Our findings suggest that HL leads to significant improvements in T2DM self-management behaviours, including diabetes knowledge (Grillo et al. 2016; Muller et al. 2017), physical activity (Beverly et al. 2013), self-efficacy (Shi et al. 2010) and diabetes-related quality of life (Wichit et al. 2017). However, the associations of HL with glycaemic control, self-monitoring of blood glucose, foot care, diet management and medication adherence was inconclusive. Only one out of six trials measuring blood glucose level showed that HL was associated with the glycaemic control (Graumlich et al. 2016). Two out of four trials examining self-monitoring of blood glucose demonstrated that HL was associated with blood glucose self-monitoring behaviours (Shi et al. 2010; Lee et al. 2017). One of the two trials examining diet management (Grillo et al. 2016; Lee et al. 2017) indicated that HL was able to generate significant improvements in diet behaviours (Grillo et al. 2016). Similarly, one of the two trials testing diet management (Lee et al. 2017; Cheng et al. 2018) showed that HL significantly improved both foot care and medication adherence (Cheng et al. 2018). This is consistent with previous systematic reviews, which suggested that there is discrepancy among studies in terms of the association of HL and T2DM health outcomes (DeWalt et al. 2007; Al Sayah et al. 2013; Hosseinzadeh and Shnaigat 2019). Our finding suggests that customised, structured (Beverly et al. 2013) and community-based HL interventions are more likely to empower patients and yield significant improvements in T2DM self-management behaviours (Rosal et al. 2011; Hill-Briggs et al. 2011; Kim et al. 2015; Graumlich et al. 2016; Cortez et al. 2017; Lee et al. 2017; Wichit et al. 2017). This might be explained by the fact that tailored and community-oriented HL interventions are more likely to address patients’ real needs, learning styles and cultural values, which are essential for providing integrated care (Crengle et al. 2018).

Limitations

This study has several limitations.

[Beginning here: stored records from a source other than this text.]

(* ===== verification/Index.v ===== *)
(** * The staging index ([index.py])

    An index entry is the named tuple [GitIndexEntry]; [pack] builds its
    struct format at run time from the name's length and pads the entry to a
    multiple of 8 bytes, [unpack] reads it back.  The index file is the
    header "DIRC", version 2, the entry count, the packed entries and the
    SHA-1 of all of that.  [read_index] finds each entry's end by looking
    for a NUL at positions 63, 71, 79, ... and never looks at the magic, the
    version or the checksum.  [update_index] stores each file as a blob and
    appends an entry, then writes the entries sorted by name. *)

From S2P Require Import Prelude Py Struct Fs Sha1 Repo Objects.

Open Scope Z_scope.

Module Index.

Record GitIndexEntry := mkentry {
  ctime_s : Z; ctime_n : Z; mtime_s : Z; mtime_n : Z; dev : Z; ino : Z; mode : Z;
  uid : Z; gid : Z; size : Z; sha1 : bytes; flags : Z; name : string }.

#[global] Instance entry_eq_decision : EqDecision GitIndexEntry.
Proof. solve_decision. Defined.

(** The format string [pack] builds. *)
Definition pack_format (name : string) : string :=
  let n := Z.of_nat (String.length name) in
  ("!10I20sh" +:+ str_of_Z n +:+ "s" +:+ str_of_Z (8 - (62 + n) mod 8) +:+ "x")%stdpp.

Definition pack (e : GitIndexEntry) : option bytes :=
  Struct.pack (pack_format (name e))
    [VInt (ctime_s e); VInt (ctime_n e); VInt (mtime_s e); VInt (mtime_n e); VInt (dev e);
     VInt (Z.land (ino e) 4294967295); VInt (mode e); VInt (uid e); VInt (gid e); VInt (size e);
     VBytes (sha1 e); VInt (flags e); VBytes (encode (name e))].

Definition unpack_format (data : bytes) : string :=
  (">10I20sh" +:+ str_of_Z (Z.of_nat (length data) - 62) +:+ "s")%stdpp.

Definition unpack (data : bytes) : result GitIndexEntry :=
  match Struct.unpack (unpack_format data) data with
  | Some [VInt a; VInt b; VInt c; VInt d; VInt e; VInt f; VInt g; VInt h; VInt i; VInt j;
          VBytes k; VInt l; VBytes m] =>
      match decode (b_rstrip_nul m) with
      | Some nm => Ok (mkentry a b c d e f g h i j k l nm)
      | None => Err UnicodeDecodeError
      end
  | _ => Err StructError
  end.

(** The inner [for j in range(63, len(copy), 8)] loop: the last byte of the
    entry that starts [copy]. *)
Definition entry_end (copy : bytes) : Z :=
  match list_find (fun j => copy !! j = Some x00) (py_range 63 (length copy) 8) with
  | Some (_, j) => Z.of_nat j
  | None => Z.of_nat (length copy) - 1
  end.

(** The outer [for _ in range(count)] loop. *)
Fixpoint read_entries (n : nat) (copy : bytes) : result (list GitIndexEntry) :=
  match n with
  | O => Ok []
  | S n' =>
      let e := entry_end copy in
      match unpack (take (Z.to_nat (e + 1)) copy) with
      | Err x => Err x
      | Ok ent =>
          let copy' := if Z.of_nat (length copy) >? e then drop (Z.to_nat (e + 1)) copy else copy in
          match read_entries n' copy' with
          | Ok rest => Ok (ent :: rest)
          | Err x => Err x
          end
      end
  end.

(** [struct.unpack(">I", header[8:])[0]] *)
Definition entry_count (data : bytes) : result Z :=
  match Struct.unpack ">I" (drop 8 (take 12 data)) with
  | Some [VInt c] => Ok c
  | _ => Err StructError
  end.

Definition read_index (gitdir : pypath) : IO (list GitIndexEntry) :=
  let index := path_slash gitdir "index" in
  ex <- p_exists index ;;
  if negb ex then sret [] else
  data <- read_bytes index ;;
  cnt <- slift (entry_count data) ;;
  slift (read_entries (Z.to_nat cnt) (drop 12 data)).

The study findings are based on heterogeneous trials with varying target populations, study settings, intervention types and outcomes. Further, the long-term effect of the interventions cannot be verified. This is because the study outcomes are often reported for less than 1 year. In some cases, it was very difficult to determine whether the significant outcomes in T2DM self-management behaviours caused by HL are due to using multiple-component interventions. Therefore, these findings should be generalised with caution.


Conclusion

Our review shows that HL leads to significant improvements in T2DM; however, its associations with glycaemic control, self-monitoring of blood glucose, foot care and medication adherence was inconclusive. Given the significance of HL in self-management, further studies are required to explain and address any inconsistency in relation to the role of HL in T2DM self-management behaviours.

More importantly, this review strongly suggests that customized and community-based HL interventions are more likely to yield promising T2DM self-management outcomes. This warrants more studies to understand further why these types of HL programs are more effective to inform T2DM self-management planners, patient educators, clinicians and policy decision-makers.


Conflicts of interest

The authors declare that they have no conflicts of interests.



Acknowledgement

The authors received no funding for this study.